Global 0.25-Degree Future Drought Layers (1980-2100) Based on Downscaled CMIP6 Models and Multiple Socioeconomic Pathways (Historical, SSP1-2.6, SSP2-4.5, SSP3-7.0 and SSP5-8.5), Version 1

Overview

Droughts are a natural phenomenon with significant impact on society and the environment. Its frequency and severity are projected to increase toward the end of the century, which makes urgent the analysis of future droughts characteristics to inform stakeholders and to allow the investigation of its effects on different domains. In this study, we developed Future Global Drought Layers composed of SPI and SPEI indices for 23 GCMs of NEX-GDDP-CMIP6 dataset, including historical (1980-2014) data and 4 future projections (2015-2100) under four climate scenarios: SSP1-2.6, SSP2-4.5, SSP3-7.0, and SSP5-8.5. The drought indices were calculated for 3-, 6- and 12-month timescales. The data is gridded in a regular latitude-longitude format, with a spatial resolution of 0.25ยบ (~25 km) and monthly time resolution.

Download

Download the Global Future Drought, Version 1 layers (xxMB/GB GeoTIFF files) below.
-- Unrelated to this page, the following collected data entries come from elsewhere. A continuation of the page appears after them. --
(** The matchmaker run: one call with the user's bio, then the
    handling of the decoded answer. *)
Lemma page_find_match (cfg : config) (s : session) (u : profile) t s' r :
  user_profile s = Some u ->
  gen_exec (page cfg ClickFindMatch s) t (s', r) <->
  exists a,
    t = [{| call_model := model_of cfg;
            call_prompt := matchmaker_prompt (u_bio u) (json_dumps developers_json);
            call_result := a |}] /\
    exists r1, handle_match_result (decode_answer a) s = GRet (s', r1) /\
      r = after_matchmaker s' r1.
Proof.
  intros Hu. rewrite (page_logged_in _ _ _ u) by done. unfold logout_button. script_simp.
  sbind_with (browse_loop_developers _ _). cbn [browse_effect].
  rewrite (sexec_bind_end _ _ history_result) by (intros; by apply chat_tab_other).
  unfold matchmaker_tab. cbv beta iota. setoid_rewrite sexec_lift_bind.
  setoid_rewrite find_best_match_exec_decode. split.
  - intros (r0 & (v & t1 & t2 & -> & (a & -> & ->) & H2) & ->).
    exists a. destruct (handle_match_result_pure (decode_answer a) s) as [[s1 r1] Hx].
    cbv beta in H2. rewrite Hx in H2. apply gen_exec_ret_iff in H2 as [-> [= -> ->]].
    split; [done |]. exists r1. split; [done |]. by destruct r1 as [|[]].
  - intros (a & -> & r1 & Hx & ->). exists r1. split; [| by destruct r1 as [|[]]].
    exists (decode_answer a),
      [{| call_model := model_of cfg;
          call_prompt := matchmaker_prompt (u_bio u) (json_dumps developers_json);
          call_result := a |}], [].
    rewrite app_nil_r.
    split; [done |]. split; [by exists a |]. rewrite Hx. constructor.
Qed.
End PageRuns.

(** ** What a run can do to the session *)

(** The effect of one run, whatever the event and the model's answers:
    nothing, Clear Chat, a login (when logged out) or a logout (when
    logged in), and, logged in: selecting a roster persona (browse or
    matchmaker), sharing a file or a chat turn with an open chat whose
    log the history loop draws without raising. *)
Inductive run_effect (s : session) : session -> Prop :=
| eff_none : run_effect s s
| eff_clear : run_effect s (set_messages [] s)
| eff_login u : user_profile s = None -> run_effect s (set_profile (Some u) s)
| eff_logout : user_profile s <> None -> run_effect s (set_profile None s)
| eff_select d :
    user_profile s <> None -> d ∈ developers -> run_effect s (select d s)
| eff_file f :
    user_profile s <> None -> selected_match s <> None -> history_breaks (messages s) = false ->
    run_effect s (append_msg (file_message f) s)
| eff_turn p reply :
    user_profile s <> None -> selected_match s <> None -> py_truthy p = true ->
    history_breaks (messages s) = false ->
    run_effect s (append_msg (assistant_text reply) (append_msg (user_text p) s)).

#[export] Hint Constructors run_effect : dc.

Lemma gret_effect {A} (s : session) (x : session * A) t s' (r : A) :
  gen_exec (GRet x) t (s', r) -> run_effect s (fst x) -> run_effect s s'.
Proof. intros H. apply gen_exec_ret_iff in H as [_ Hx]. by rewrite <- Hx. Qed.

Lemma browse_effect_run (ev : event) (s : session) :
  user_profile s <> None -> run_effect s (browse_effect ev s).
Proof.
  intros Hu. destruct ev; unfold browse_effect; try constructor.
  destruct (find_by_id id developers) as [d|] eqn:E; [| constructor].
  constructor; [done |]. by apply (find_by_id_in id).
Qed.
Table of files to be downloaded. TBD

Methods

Climate variables (precipitation, near-surface relative humidity, surface downwelling shortwave radiation, surface wind speed, near-surface air temperature, maximum near-surface air temperature and minimum near-surface air temperature) were obtained from the NASA Earth Exchange Global Daily Downscaled Projections (NEX-GDDP-CMIP6) dataset Thrasher et al. (2022). The drought indices consist of the Standardized Precipitation Index (SPI, Mckee et. al., 1993) and the Standardized Precipitation Evapotranspiration Index (SPEI, Vincente-Serrano et. al., 2010). SPI is based on deviations from precipitation and on a parametric framework from gamma distribution (Mckee et. al., 1993). SPEI is based on deviations from precipitation minus potential evapotranspiration (PET) and on a parametric framework from Generalized Extreme Value (GEV) distribution (Stagge et al., 2015). PET was estimated through the Penman-Monteith (PM) method. Drought events were identified as time periods of negative SPI/SPEI that reaches a value of -1 or lower.

Citation

Data set:

Diogo S. A. Araujo and Efthymios I. Nikolopoulos, 2024. Global 0.25-Degree Future Drought Layers (1980-2100) Based on Downscaled CMIP6 Models and Multiple Socioeconomic Pathways (Historical, SSP1-2.6, SSP2-4.5, SSP3-7.0 and SSP5-8.5), Version 1. (Preliminary Release). (Palisades, NY: NASA Socioeconomic Data and Applications Center (SEDAC). https://doi.org/10.7927/4es0-1v73. Accessed DAY MONTH YEAR.

Peer-reviewed publication:

Diogo S. A. Araujo, Brian J. Enquist, Amy E. Frazier, Cory Merow, Patrick R. Roehrdanz, Gabriel M. Moulatlet, Lei Song, Alex Zvoleff, Efthymios I. Nikolopoulos. Global Future Drought Layers Based on Downscaled CMIP6 Models and Multiple Socioeconomic Pathways. In preparation.

Disclaimer

This is a preliminary open data release, pending peer review of the data and associated journal articles. Following the peer review process, data curation will be completed by the NASA Socioeconomic Data and Applications Center (SEDAC) and the data will be disseminated through the SEDAC catalog.